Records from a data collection
··········

(* ===== verification/Filemode.v ===== *)
(** * File modes: [plumbing/filemode/filemode.go]

    The modes of tree entries: their octal spellings, the canonical mode git
    acts on, and the mapping to and from the modes of the operating system. *)
From stdpp Require Import base list numbers option strings.
From Stdlib Require Import ZArith Lia.
From S2P Require Import Prelude.

Open Scope Z_scope.
#[local] Ltac Zify.zify_post_hook ::= Z.to_euclidean_division_equations.

(** A [FileMode] is a 32-bit integer.  The octal constants are written in
    hexadecimal: 040000, 0100644, 0100664, 0100755, 0120000 and 0160000. *)
Abbreviation FileMode := Z.
Definition Empty : FileMode := 0.
Definition Dir : FileMode := 0x4000.
Definition Regular : FileMode := 0x81A4.
Definition Deprecated : FileMode := 0x81B4.
Definition Executable : FileMode := 0x81ED.
Definition Symlink : FileMode := 0xA000.
Definition Submodule : FileMode := 0xE000.

Definition MaxUint32 : Z := 2 ^ 32 - 1.

(** ** Octal *)

Definition octal_digit (c : Z) : bool := (48 <=? c) && (c <=? 55).

(** [strconv.ParseUint(s, 8, 32)]: [None] for a syntax or range error.  The
    value is accumulated in 64 bits; a digit that makes it exceed 32 bits is an
    error at once. *)
Fixpoint ParseUint_loop (s : bytes) (n : Z) : option Z :=
  match s with
  | [] => Some n
  | c :: s' =>
      if negb (octal_digit c) then None
      else let n := n * 8 + (c - 48) in
           if n >? MaxUint32 then None else ParseUint_loop s' n
  end.

Definition ParseUint (s : bytes) : option Z := if len s =? 0 then None else ParseUint_loop s 0.

Definition New (s : bytes) : FileMode * bool :=
  match ParseUint s with Some n => (u32 n, true) | None => (Empty, false) end.

Fixpoint FromBytes_loop (b : bytes) (mode : Z) : FileMode * bool :=
  match b with
  | [] => (mode, true)
  | c :: b' =>
      if (c <? 48) || (c >? 55) then (Empty, false)
      else if mode >? Z.shiftr MaxUint32 3 then (Empty, false)
      else FromBytes_loop b' (Z.lor (u32 (Z.shiftl mode 3)) (u32 (c - 48)))
  end.

Definition FromBytes (b : bytes) : FileMode * bool :=
  if len b =? 0 then (Empty, false) else FromBytes_loop b 0.

(** [%o]: without padding.  Eleven digits are enough for 32 bits. *)
Fixpoint octal_loop (fuel : nat) (m : Z) (acc : bytes) : bytes :=
  match fuel with
  | O => acc
  | S f => if m =? 0 then acc else octal_loop f (m `div` 8) (48 + m `mod` 8 :: acc)
  end.

Definition octal (m : FileMode) : bytes := if m =? 0 then [48] else octal_loop 11 m [].

(** [%07o]. *)
Definition String (m : FileMode) : bytes := replicate (7 - length (octal m)) 48 ++ octal m.

(** ** Classification *)

Definition IsMalformed (m : FileMode) : bool :=
  negb (m =? Dir) && negb (m =? Regular) && negb (m =? Deprecated) && negb (m =? Executable)
  && negb (m =? Symlink) && negb (m =? Submodule).

Definition IsRegular (m : FileMode) : bool := (m =? Regular) || (m =? Deprecated).

Definition IsFile (m : FileMode) : bool :=
  (m =? Regular) || (m =? Deprecated) || (m =? Executable) || (m =? Symlink).

(** The masks 0170000 and 0100. *)
Definition Canonical (m : FileMode) : FileMode :=
  let t := Z.land m 0xF000 in
  if t =? 0x8000 then if negb (Z.land m 0x40 =? 0) then Executable else Regular
  else if t =? 0xA000 then Symlink
  else if t =? 0x4000 then Dir
  else Submodule.

(** ** Modes of the operating system ([os.FileMode]) *)

Definition ModeDir : Z := 2 ^ 31.
Definition ModeTemporary : Z := 2 ^ 28.
Definition ModeSymlink : Z := 2 ^ 27.
Definition ModeCharDevice : Z := 2 ^ 21.
(** Directory, symbolic link, named pipe, socket, device, character device and
    irregular file. *)
Definition ModeType : Z :=
  Z.lor ModeDir (Z.lor ModeSymlink (Z.lor (2 ^ 25) (Z.lor (2 ^ 24)
    (Z.lor (2 ^ 26) (Z.lor ModeCharDevice (2 ^ 19)))))).
Definition ModePerm : Z := 0x1FF.

Definition os_IsRegular (m : Z) : bool := Z.land m ModeType =? 0.
Definition os_IsDir (m : Z) : bool := negb (Z.land m ModeDir =? 0).

Definition isSetCharDevice (m : Z) : bool := negb (Z.land m ModeCharDevice =? 0).
Definition isSetTemporary (m : Z) : bool := negb (Z.land m ModeTemporary =? 0).
Definition isSetUserExecutable (m : Z) : bool := negb (Z.land m 0x40 =? 0).
Definition isSetSymLink (m : Z) : bool := negb (Z.land m ModeSymlink =? 0).

(** The mode and whether there is no error. *)
Definition NewFromOSFileMode (m : Z) : FileMode * bool :=
  if os_IsRegular m then
    if isSetTemporary m then (Empty, false)
    else if isSetCharDevice m then (Empty, false)
    else if isSetUserExecutable m then (Executable, true)
    else (Regular, true)
  else if os_IsDir m then (Dir, true)
  else if isSetSymLink m then (Symlink, true)
  else (Empty, false).

Definition ToOSFileMode (m : FileMode) : Z * bool :=
  if m =? Dir then (Z.lor ModePerm ModeDir, true)
  else if m =? Submodule then (Z.lor ModePerm ModeDir, true)
  else if m =? Regular then (0x1A4, true)
  else if m =? Deprecated then (0x1A4, true)
  else if m =? Executable then (0x1ED, true)
  else if m =? Symlink then (Z.lor ModePerm ModeSymlink, true)
  else (0, false).

(** ** Octal spellings *)

Definition is_mode (m : Z) : Prop := 0 <= m < 2 ^ 32.

(** The number a run of octal digits stands for. *)
Definition octal_value (acc : Z) (s : bytes) : Z := foldl (fun n c => n * 8 + (c - 48)) acc s.

Lemma octal_digit_iff c : octal_digit c = true <-> 48 <= c <= 55.
Proof. unfold octal_digit. rewrite andb_true_iff, !Z.leb_le. done. Qed.

Lemma octal_value_mono s acc :
  0 <= acc -> Forall (fun c => octal_digit c = true) s -> acc <= octal_value acc s.
Proof.
  revert acc. induction s as [|c s IH]; intros acc Ha Hs; [done|]. apply Forall_cons in Hs as [Hc Hs].
  apply octal_digit_iff in Hc. cbn. specialize (IH (acc * 8 + (c - 48)) ltac:(lia) Hs).
  unfold octal_value in IH. lia.
Qed.

(** Both parsers accept exactly the digits with a 32-bit value. *)
Lemma ParseUint_loop_spec s n :
  0 <= n <= MaxUint32 ->
  ParseUint_loop s n =
    if bool_decide (Forall (fun c => octal_digit c = true) s /\ octal_value n s <= MaxUint32)
    then Some (octal_value n s) else None.
Proof.
  revert n. induction s as [|c s IH]; intros n Hn; cbn [ParseUint_loop].
  - rewrite bool_decide_eq_true_2; [done|]. cbn. split; [constructor|lia].
  - destruct (octal_digit c) eqn:Hc; cbn [negb].
    2:{ rewrite bool_decide_eq_false_2; [done|]. intros [H _]. apply Forall_cons in H as [H _]. congruence. }
    apply octal_digit_iff in Hc as Hr. rewrite Z.gtb_ltb.
    destruct (Z.ltb_spec MaxUint32 (n * 8 + (c - 48))) as [Hbig|Hsmall].
    + rewrite bool_decide_eq_false_2; [done|]. intros [H Hle]. apply Forall_cons in H as [_ H].
      pose proof (octal_value_mono s (n * 8 + (c - 48)) ltac:(lia) H).
      cbn in Hle. unfold octal_value in *. lia.
    + rewrite IH by lia. cbn [octal_value foldl].
      erewrite bool_decide_ext; [done|]. rewrite Forall_cons. unfold octal_value. tauto.
Qed.

Lemma FromBytes_loop_spec s n :
  0 <= n <= MaxUint32 ->
  FromBytes_loop s n =
    if bool_decide (Forall (fun c => octal_digit c = true) s /\ octal_value n s <= MaxUint32)
    then (octal_value n s, true) else (Empty, false).
Proof.
  revert n. induction s as [|c s IH]; intros n Hn; cbn [FromBytes_loop].
  - rewrite bool_decide_eq_true_2; [done|]. cbn. split; [constructor|lia].
  - assert (((c <? 48) || (c >? 55)) = negb (octal_digit c)) as ->.
    { unfold octal_digit. rewrite Z.gtb_ltb.
      destruct (Z.ltb_spec c 48), (Z.ltb_spec 55 c), (Z.leb_spec 48 c), (Z.leb_spec c 55); try lia; done. }
    destruct (octal_digit c) eqn:Hc; cbn [negb].
    2:{ rewrite bool_decide_eq_false_2; [done|]. intros [H _]. apply Forall_cons in H as [H _]. congruence. }
    apply octal_digit_iff in Hc as Hr. rewrite Z.gtb_ltb. unfold MaxUint32 in *.
    change (Z.shiftr (2 ^ 32 - 1) 3) with (2 ^ 29 - 1).
    destruct (Z.ltb_spec (2 ^ 29 - 1) n) as [Hbig|Hsmall].
    + rewrite bool_decide_eq_false_2; [done|]. intros [H Hle]. apply Forall_cons in H as [_ H].
      pose proof (octal_value_mono s (n * 8 + (c - 48)) ltac:(lia) H).
      cbn in Hle. unfold octal_value in *. lia.
    + rewrite Z.shiftl_mul_pow2 by lia. change (2 ^ 3) with 8. rewrite !(wrap_small 32) by lia.
      assert (Z.lor (n * 8) (c - 48) = n * 8 + (c - 48)) as ->.
      { rewrite Z.lor_comm. change (n * 8) with (n * 2 ^ 3). rewrite <-Z.shiftl_mul_pow2 by lia.
        rewrite lor_disjoint_add, Z.shiftl_mul_pow2 by lia. lia. }
      rewrite IH by lia. cbn [octal_value foldl].
      erewrite bool_decide_ext; [done|]. rewrite Forall_cons. unfold octal_value. tauto.
Qed.

Lemma octal_value_app acc a b : octal_value acc (a ++ b) = octal_value (octal_value acc a) b.
Proof. unfold octal_value. by rewrite foldl_app. Qed.

Lemma octal_loop_spec f m acc :
  0 <= m < 8 ^ Z.of_nat f ->
  exists ds, octal_loop f m acc = ds ++ acc /\ Forall (fun c => octal_digit c = true) ds
    /\ octal_value 0 ds = m /\ (m <> 0 -> ds <> []).
Proof.
  revert m acc. induction f as [|f IH]; intros m acc Hm; cbn [octal_loop].
  - exists []. split; [done|]. split; [constructor|]. cbn in *. lia.
  - destruct (Z.eqb_spec m 0) as [->|Hne]; [by exists []|].
    rewrite Nat2Z.inj_succ, Z.pow_succ_r in Hm by lia.
    destruct (IH (m `div` 8) (48 + m `mod` 8 :: acc)) as (ds & -> & Hd & Hv & _); [lia|].
    exists (ds ++ [48 + m `mod` 8]). rewrite <-app_assoc. split; [done|]. split; [|split].
    + apply Forall_app. split; [done|]. constructor; [|constructor]. apply octal_digit_iff. lia.
    + rewrite octal_value_app, Hv. cbn. lia.
    + intros _. by destruct ds.
Qed.

Lemma octal_spec m :
  is_mode m -> Forall (fun c => octal_digit c = true) (octal m) /\ octal_value 0 (octal m) = m /\ octal m <> [].
Proof.
  intros Hm. unfold octal. destruct (Z.eqb_spec m 0) as [->|Hne].
  - split; [by repeat constructor|done].
  - destruct (octal_loop_spec 11 m []) as (ds & -> & Hd & Hv & Hn); [unfold is_mode in Hm; cbn; lia|].
    rewrite app_nil_r. auto.
Qed.

Lemma octal_value_zeros n s : octal_value 0 (replicate n 48 ++ s) = octal_value 0 s.
Proof. induction n as [|n IH]; [done|]. cbn [replicate app]. exact IH. Qed.

Lemma FromBytes_spec s :
  FromBytes s = if bool_decide (s <> [] /\ Forall (fun c => octal_digit c = true) s /\ octal_value 0 s <= MaxUint32)
                then (octal_value 0 s, true) else (Empty, false).
Proof.
  unfold FromBytes. destruct s as [|c s]; [done|]. rewrite len_cons. pose proof (len_nonneg s).
  ztest (1 + len s =? 0) false. rewrite FromBytes_loop_spec by done.
  erewrite bool_decide_ext; [done|]. intuition done.
Qed.

Lemma FromBytes_digits s m :
  s <> [] -> Forall (fun c => octal_digit c = true) s -> octal_value 0 s = m -> is_mode m -> FromBytes s = (m, true).
Proof.
  intros Hne Hd Hv Hm. rewrite FromBytes_spec, bool_decide_eq_true_2; [by rewrite Hv|].
  unfold is_mode, MaxUint32 in *. split; [done|]. split; [done|lia].
Qed.

(** Modes and their spellings.  Parsing the seven-digit string of any mode,
    and the unpadded octal that trees hold, gives the mode back with both
    parsers; and [FromBytes], which avoids a string, accepts the same inputs as
    [New] with the same values. *)
Theorem mode_roundtrip m s :
  is_mode m ->
  FromBytes (String m) = (m, true) /\ FromBytes (octal m) = (m, true) /\ New s = FromBytes s.
Proof.
  intros Hm. destruct (octal_spec m Hm) as (Hd & Hv & Hne). split; [|split].
  - unfold String. apply FromBytes_digits; [by destruct (replicate _ _)| |by rewrite octal_value_zeros|done].
    apply Forall_app. split; [by apply Forall_replicate|done].
  - by apply FromBytes_digits.
  - rewrite FromBytes_spec. unfold New, ParseUint. destruct s as [|c s]; [done|].
    rewrite len_cons. pose proof (len_nonneg s). ztest (1 + len s =? 0) false.
    rewrite ParseUint_loop_spec by done.
    case_bool_decide as H1; case_bool_decide as H2; try done.
    + destruct H1 as [Hds Hle]. unfold MaxUint32 in Hle.
      pose proof (octal_value_mono (c :: s) 0 ltac:(lia) Hds). rewrite wrap_small by lia. done.
    + exfalso. apply H2. done.
    + exfalso. apply H1. by destruct H2.
Qed.

Lemma mode_roundtrip_witness :
  FromBytes (bs "0100644") = (Regular, true) /\ FromBytes (bs "100644") = (Regular, true)
  /\ New (bs "00000000000100644") = FromBytes (bs "00000000000100644").
Proof. apply (mode_roundtrip Regular (bs "00000000000100644")). unfold is_mode, Regular. lia. Defined.

(** ** The canonical mode *)

Lemma Canonical_cases m : In (Canonical m) [Executable; Regular; Symlink; Dir; Submodule].
Proof.
  unfold Canonical. repeat match goal with |- context [if ?b then _ else _] => destruct b end; simpl; tauto.
Qed.

Lemma Canonical_low m : Canonical (Z.land m 0xFFFF) = Canonical m.
Proof.
  unfold Canonical. rewrite <-!Z.land_assoc. done.
Qed.

Lemma IsMalformed_false m :
  IsMalformed m = false -> In m [Dir; Regular; Deprecated; Executable; Symlink; Submodule].
Proof.
  unfold IsMalformed. rewrite !andb_false_iff, !negb_false_iff, !Z.eqb_eq. simpl.
  intuition (subst; auto 10).
Qed.

(** The canonical mode.  It is never malformed and is its own canonical
    mode; the modes git writes are their own canonical modes, group-writable
    files become regular; and it depends on the low 16 bits only, so the 32 bits
    kept by the reader of trees are enough. *)
Theorem Canonical_correct m :
  IsMalformed (Canonical m) = false /\ Canonical (Canonical m) = Canonical m
  /\ Canonical (m `mod` 2 ^ 32) = Canonical m
  /\ (IsMalformed m = false -> Canonical m = if m =? Deprecated then Regular else m).
Proof.
  split; [|split; [|split]].
  - by destruct (Canonical_cases m) as [<-|[<-|[<-|[<-|[<-|[]]]]]].
  - by destruct (Canonical_cases m) as [<-|[<-|[<-|[<-|[<-|[]]]]]].
  - rewrite <-(Canonical_low m), <-(Canonical_low (m `mod` 2 ^ 32)). f_equal.
    rewrite <-(land_low_mask m 32), <-Z.land_assoc by lia. done.
  - intros Hin%IsMalformed_false.
    by destruct Hin as [<-|[<-|[<-|[<-|[<-|[<-|[]]]]]]].
Qed.

Lemma Canonical_correct_witness : Canonical 0x81B4 = Regular.
Proof. exact (proj2 (proj2 (proj2 (Canonical_correct Deprecated))) eq_refl). Defined.

(** ** The operating system's modes *)

(** Writing a mode to the file system and reading it back.  For the modes
    that are not malformed [ToOSFileMode] succeeds, and
    [NewFromOSFileMode] of the result is the mode itself for the modes that
    have a file system equivalent, a regular file for a deprecated one and a
    directory for a submodule; malformed modes are refused. *)
Theorem os_mode_roundtrip m :
  if IsMalformed m then ToOSFileMode m = (0, false)
  else exists o, ToOSFileMode m = (o, true) /\
    NewFromOSFileMode o = (if m =? Deprecated then Regular else if m =? Submodule then Dir else m, true).
Proof.
  destruct (IsMalformed m) eqn:H.
  - unfold IsMalformed in H. zbool. unfold ToOSFileMode. repeat match goal with H : m <> ?c |- _ => apply Z.eqb_neq in H; rewrite H; clear H end.
    done.
  - apply IsMalformed_false in H as Hin.
    destruct Hin as [<-|[<-|[<-|[<-|[<-|[<-|[]]]]]]]; eexists; split; reflexivity.
Qed.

··········

What you should do:
Gather each line from the entries above that includes the word "parsers".

Completed exercise:
(** Both parsers accept exactly the digits with a 32-bit value. *)
    parsers; and [FromBytes], which avoids a string, accepts the same inputs as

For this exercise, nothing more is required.